An AFTER COMMIT trigger would have to be in a separate transaction.
I guess AFTER COMMIT triggers would be like a NOTIFY, but more powerful.
While NOTIFY can't transmit information to another process, this trigger
could, and the other process could then view the results of the commited
transaction.
Also, implementing a long process (something involving network
roundtrips, for instance) in a BEFORE COMMIT trigger would delay the
transaction and any locks it holds with no benefit.
What happens if there's more than one, and one of them fails?

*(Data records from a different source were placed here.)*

Lemma boundary_is_plain (c : ascii) :
  isBoundary c = true ->
  isHash c = false /\ isClassLike c = false /\ isLetter c = false.
Proof. each_char c; vm_compute; intro H; try discriminate H; auto. Qed.

Lemma countChars_app (p : ascii -> bool) (a b : string) :
  countChars p (a ++ b) = (countChars p a + countChars p b)%nat.
Proof.
  induction a as [|c r IH]; [reflexivity|].
  change (String c r ++ b) with (String c (r ++ b)).
  cbn [countChars]. rewrite IH. lia.
Qed.

(** In a word of letters nothing counts as an id or a class, and no tag
    begins after the first letter. *)
Lemma letters_count (s : string) :
  countChars (fun c => negb (isLetter c)) s = 0%nat ->
  countChars isHash s = 0%nat /\ countChars isClassLike s = 0%nat
  /\ countTags false s = 0%nat.
Proof.
  induction s as [|c r IH]; [auto|].
  cbn [countChars countTags]. destruct (isLetter c) eqn:Hc; [|discriminate].
  cbn [negb]. intro H. destruct (IH H) as (H1 & H2 & H3).
  destruct (letter_is_plain c Hc) as (-> & -> & ->).
  cbn [andb]. rewrite H1, H2, H3. auto.
Qed.

Lemma word_is_one_tag (s : string) :
  isBareTag s = true -> countTags true s = 1%nat.
Proof.
  unfold isBareTag. destruct s as [|c r]; [discriminate|].
  cbn [truthy isEmpty negb andb countChars countTags].
  destruct (isLetter c) eqn:Hc; cbn [negb]; [|discriminate].
  intro H. apply Nat.eqb_eq in H.
  destruct (letter_is_plain c Hc) as (_ & _ & ->).
  destruct (letters_count r H) as (_ & _ & ->). reflexivity.
Qed.

(** X1.  For every name made of letters, [getSelectorSpecificity] gives
    1000 to the id selector, 100 to the class selector and 1 to the type
    selector of that name. *)
Theorem specificity_of_simple_selectors (name : string) :
  isBareTag name = true ->
  getSelectorSpecificity (String "#" name) = 1000%nat
  /\ getSelectorSpecificity (String "." name) = 100%nat
  /\ getSelectorSpecificity name = 1%nat.
Proof.
  intro H. pose proof (word_is_one_tag name H) as Htag.
  unfold isBareTag in H. apply andb_true_iff in H as [_ H].
  apply Nat.eqb_eq in H. destruct (letters_count name H) as (H1 & H2 & H3).
  unfold getSelectorSpecificity. repeat split.
  - change (countChars isHash (String "#" name)) with (S (countChars isHash name)).
    change (countChars isClassLike (String "#" name))
      with (countChars isClassLike name).
    change (countTags true (String "#" name)) with (countTags false name).
    rewrite H1, H2, H3. reflexivity.
  - change (countChars isHash (String "." name)) with (countChars isHash name).
    change (countChars isClassLike (String "." name))
      with (S (countChars isClassLike name)).
    change (countTags true (String "." name)) with (countTags false name).
    rewrite H1, H2, H3. reflexivity.
  - rewrite H1, H2, Htag. reflexivity.
Qed.

Lemma specificity_of_simple_selectors_witness :
  getSelectorSpecificity "#main" = 1000%nat.
Proof. apply (specificity_of_simple_selectors "main"). reflexivity. Defined.

Lemma countTags_app (atStart : bool) (a : string) (sep : ascii) (b : string) :
  isBoundary sep = true ->
  countTags atStart (a ++ String sep b)
  = (countTags atStart a + countTags true b)%nat.
Proof.
  intro Hsep. revert atStart. induction a as [|c r IH]; intro atStart.
  - change (EmptyString ++ String sep b) with (String sep b).
    cbn [countTags]. destruct (boundary_is_plain sep Hsep) as (_ & _ & ->).
    rewrite Hsep, andb_false_r. reflexivity.
  - change (String c r ++ String sep b) with (String c (r ++ String sep b)).
    cbn [countTags]. rewrite IH. lia.
Qed.

(** X2.  Joining two selectors with a combinator (white space, [>], [+] or
    [~]) adds their specificities. *)
Theorem specificity_adds_over_combinator (a b : string) (sep : ascii) :
  isBoundary sep = true ->
  getSelectorSpecificity (a ++ String sep b)
  = (getSelectorSpecificity a + getSelectorSpecificity b)%nat.
Proof.
  intro Hsep. unfold getSelectorSpecificity.
  rewrite !countChars_app, (countTags_app _ _ _ _ Hsep).
  cbn [countChars]. destruct (boundary_is_plain sep Hsep) as (-> & -> & _).
  lia.
Qed.

Lemma specificity_adds_over_combinator_witness :
  getSelectorSpecificity ("#nav" ++ String ">" "li.item")
  = (getSelectorSpecificity "#nav" + getSelectorSpecificity "li.item")%nat.
Proof. apply specificity_adds_over_combinator. reflexivity. Defined.

Lemma span_stops (p : ascii -> bool) (a : string) (d : ascii) (rest : string) :
  countChars (fun c => negb (p c)) a = 0%nat -> p d = false ->
  span p (a ++ String d rest) = (a, String d rest).
Proof.
  intros Ha Hd. induction a as [|c r IH].
  - change (EmptyString ++ String d rest) with (String d rest).
    cbn [span]. rewrite Hd. reflexivity.
  - change (String c r ++ String d rest) with (String c (r ++ String d rest)).
    cbn [span countChars] in *. destruct (p c); [|discriminate].
    rewrite (IH Ha). reflexivity.
Qed.

Lemma span_all (p : ascii -> bool) (a : string) :
  countChars (fun c => negb (p c)) a = 0%nat -> span p a = (a, EmptyString).
Proof.
  induction a as [|c r IH]; [reflexivity|].
  cbn [span countChars]. destruct (p c); [|discriminate].
  intro H. rewrite (IH H). reflexivity.
Qed.

Lemma leadingName_cut (name : string) (d : ascii) (rest : string) :
  countChars isDelimiter name = 0%nat -> isDelimiter d = true ->
  leadingName (name ++ String d rest) = name /\ leadingName name = name.
Proof.
  intros Hn Hd. unfold leadingName.
  assert (H : countChars (fun c => negb (negb (isDelimiter c))) name = 0%nat).
  { rewrite <- Hn. clear. induction name as [|c r IH]; [reflexivity|].
    cbn [countChars]. rewrite IH, negb_involutive. reflexivity. }
  rewrite (span_stops _ _ _ _ H), (span_all _ _ H); [auto|].
  now rewrite Hd.
Qed.

Lemma simpleMatch_id (element : DomNode) (s : string) :
  simpleMatch element (String "#" s) = sameOpt (attr element "id") (leadingName s).
Proof. destruct s; reflexivity. Qed.

Lemma simpleMatch_class (element : DomNode) (s : string) :
  simpleMatch element (String "." s) = hasClass element (leadingName s).
Proof. destruct s; reflexivity. Qed.

(** X3.  The restricted matcher judges an id or class selector by its first
    component only: whatever follows the first delimiter (a combinator, a
    comma, another class, a pseudo-class) is ignored. *)
Theorem simpleMatch_reads_first_component
        (element : DomNode) (name : string) (d : ascii) (rest : string) :
  countChars isDelimiter name = 0%nat ->
  isDelimiter d = true ->
  simpleMatch element (String "#" (name ++ String d rest))
  = simpleMatch element (String "#" name)
  /\ simpleMatch element (String "." (name ++ String d rest))
     = simpleMatch element (String "." name).
Proof.
  intros Hn Hd. destruct (leadingName_cut name d rest Hn Hd) as [H1 H2].
  rewrite !simpleMatch_id, !simpleMatch_class, H1, H2. split; reflexivity.
Qed.

Lemma simpleMatch_reads_first_component_witness :
  simpleMatch divA (String "#" ("a" ++ String " " ".missing"))
  = simpleMatch divA (String "#" "a").
Proof.
  apply (simpleMatch_reads_first_component divA "a" " " ".missing");
    reflexivity.
Defined.

Lemma letter_starts_nothing (c : ascii) (r : string) :
  isLetter c = true ->
  startsWith (String c r) "#" = false
  /\ startsWith (String c r) "." = false
  /\ bracketBody (String c r) = None.
Proof.
  each_char c; vm_compute; intro H; try discriminate H; auto.
Qed.

(** X27.  The fallback matcher matches nothing through a selector that
    goes on after a tag name: a tag followed by a combinator, a class, a
    pseudo-class, an attribute or a comma is never matched, whatever the
    element. *)
Theorem fallback_rejects_compound_tag
        (element : DomNode) (tag : string) (d : ascii) (rest : string) :
  isBareTag tag = true ->
  isLetter d = false ->
  simpleMatch element (tag ++ String d rest) = false.
Proof.
  intros Htag Hd. unfold isBareTag in Htag.
  apply andb_true_iff in Htag as [Hne Hall].
  destruct tag as [|c r]; [discriminate|].
  change (String c r ++ String d rest) with (String c (r ++ String d rest)).
  apply Nat.eqb_eq in Hall. cbn [countChars] in Hall.
  destruct (isLetter c) eqn:Hc; [|discriminate].
  destruct (letter_starts_nothing c (r ++ String d rest) Hc) as (H1 & H2 & H3).
  unfold simpleMatch. rewrite H1, H2, H3.
  assert (Hbare : isBareTag (String c (r ++ String d rest)) = false).
  { unfold isBareTag. apply andb_false_iff. right. apply Nat.eqb_neq.
    cbn [countChars]. rewrite Hc, countChars_app. cbn [countChars].
    rewrite Hd. cbn. lia. }
  rewrite Hbare. reflexivity.
Qed.

Lemma fallback_rejects_compound_tag_witness :
  simpleMatch (Element "a" [("class", "link")] []) ("a" ++ ":hover") = false
  /\ simpleMatch (Element "li" [("class", "item")] []) ("li" ++ ".item") = false.
Proof.
  split.
  - apply (fallback_rejects_compound_tag _ "a" ":" "hover"); reflexivity.
  - apply (fallback_rejects_compound_tag _ "li" "." "item"); reflexivity.
Defined.

End SelectorFacts.

(** ** The rule map *)

Module RuleMapFacts.
Import Js Dom Figma Exn FigmaConverter Statements.

(** A prelude with children makes [selectorToString] raise; without
    children the selector is empty. *)
Lemma selectorToString_cases (prelude : option (list CssTree.PreludeItem)) :
  selectorToString prelude
  = match prelude with Some _ => Thrown | None => Returned "" end.
Proof.
  destruct prelude as [items|]; [|reflexivity].
  unfold selectorToString.
  match goal with |- bind ?c _ = _ => destruct c; reflexivity end.
Qed.

(** The callback for a rule raises or leaves the map as it is. *)
Lemma addRule_sets_nothing (prelude : option (list CssTree.PreludeItem))
      (block : option (list CssTree.BlockItem)) (rules : CssRules) :
  addRule prelude block rules = Thrown
  \/ addRule prelude block rules = Returned rules.
Proof.
  unfold addRule. rewrite selectorToString_cases.
  destruct prelude as [items|]; [now left|].
  cbn [bind]. destruct (declarationsOf block); [now right | now left].
Qed.

Lemma addRules_keeps (items : list CssTree.TopItem) (rules : CssRules) :
  addRules items rules = rules.
Proof.
  induction items as [|[prelude block|] rest IH]; [reflexivity| |exact IH].
  cbn [addRules].
  destruct (addRule_sets_nothing prelude block rules) as [-> | ->];
    [reflexivity | exact IH].
Qed.

Lemma parseCssRules_nil (parsed : CssTree.Parsed) : parseCssRules parsed = [].
Proof.
  destruct parsed as [[items|]|]; try reflexivity.
  apply addRules_keeps.
Qed.

(** X4.  Whatever css-tree returns for a style sheet, the rule map built
    by [parseCssRules] is empty: the selector of a rule is either empty
    (a prelude without children) or never computed, since [join] is called
    on a [List] of css-tree and raises inside the [try]; so no colour
    style is extracted either.  The style sheet [div { color: red }] is an
    example. *)
Theorem rule_map_is_always_empty
        (parsed : CssTree.Parsed) (prelude : option (list CssTree.PreludeItem)) :
  parseCssRules parsed = []
  /\ extractStyles (parseCssRules parsed) = []
  /\ (selectorToString prelude = Thrown \/ selectorToString prelude = Returned "")
  /\ selectorToString (Some [CssTree.Selector [identifier "div"]]) = Thrown
  /\ parseCssRules redSheet = [].
Proof.
  rewrite parseCssRules_nil. repeat split.
  rewrite selectorToString_cases. destruct prelude; [now left | now right].
Qed.

(** X5.  The conversion ignores the style sheet: [htmlToFigma] gives the
    same result for any two of them, and the document it returns carries
    no colour style. *)
Theorem style_sheet_is_ignored
        (this : Converter) (body : option DomNode)
        (parsedCss parsedCss' : CssTree.Parsed) (viewport : Resources.Viewport) :
  htmlToFigma this body parsedCss viewport
  = htmlToFigma this body parsedCss' viewport
  /\ (forall document,
         htmlToFigma this body parsedCss viewport = Returned document ->
         colorStyles document = []).
Proof.
  split.
  - unfold htmlToFigma. now rewrite !parseCssRules_nil.
  - intros document. unfold htmlToFigma. rewrite parseCssRules_nil.
    match goal with |- bind ?c _ = _ -> _ => destruct c end; [|discriminate].
    cbn [bind]. intros [= <-]. reflexivity.
Qed.

End RuleMapFacts.

(** ** Inheritance *)

Module InheritanceFacts.
Import Js Dom Figma Exn FigmaConverter Statements CascadeFacts.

Each one in its own transaction ?
Even more to the point, if it's a separate transaction, don't you have
to fire all these triggers again when you commit that transaction?
The idea seems circular.
I guess AFTER COMMIT triggers are most useful when coupled to a trigger
on a modification to a table. So, the "before / after commit" could be an
attribute of an AFTER INSERT/UPDATE/DELETE trigger. If the AFTER COMMIT
trigger doesn't do any modifications to the target table, there will be no
infinite loop.
The before/after commit could also be implemented not via triggers, but
via deferred actions, by telling postgres to execute a specific query just
before/after the transaction commits. This could be used to implement the
triggers, but would also be more generic : a trigger on INSERT could then
defer a call to memcache update once the transaction is commited. It gets
lisp-ish, but it would be really cool?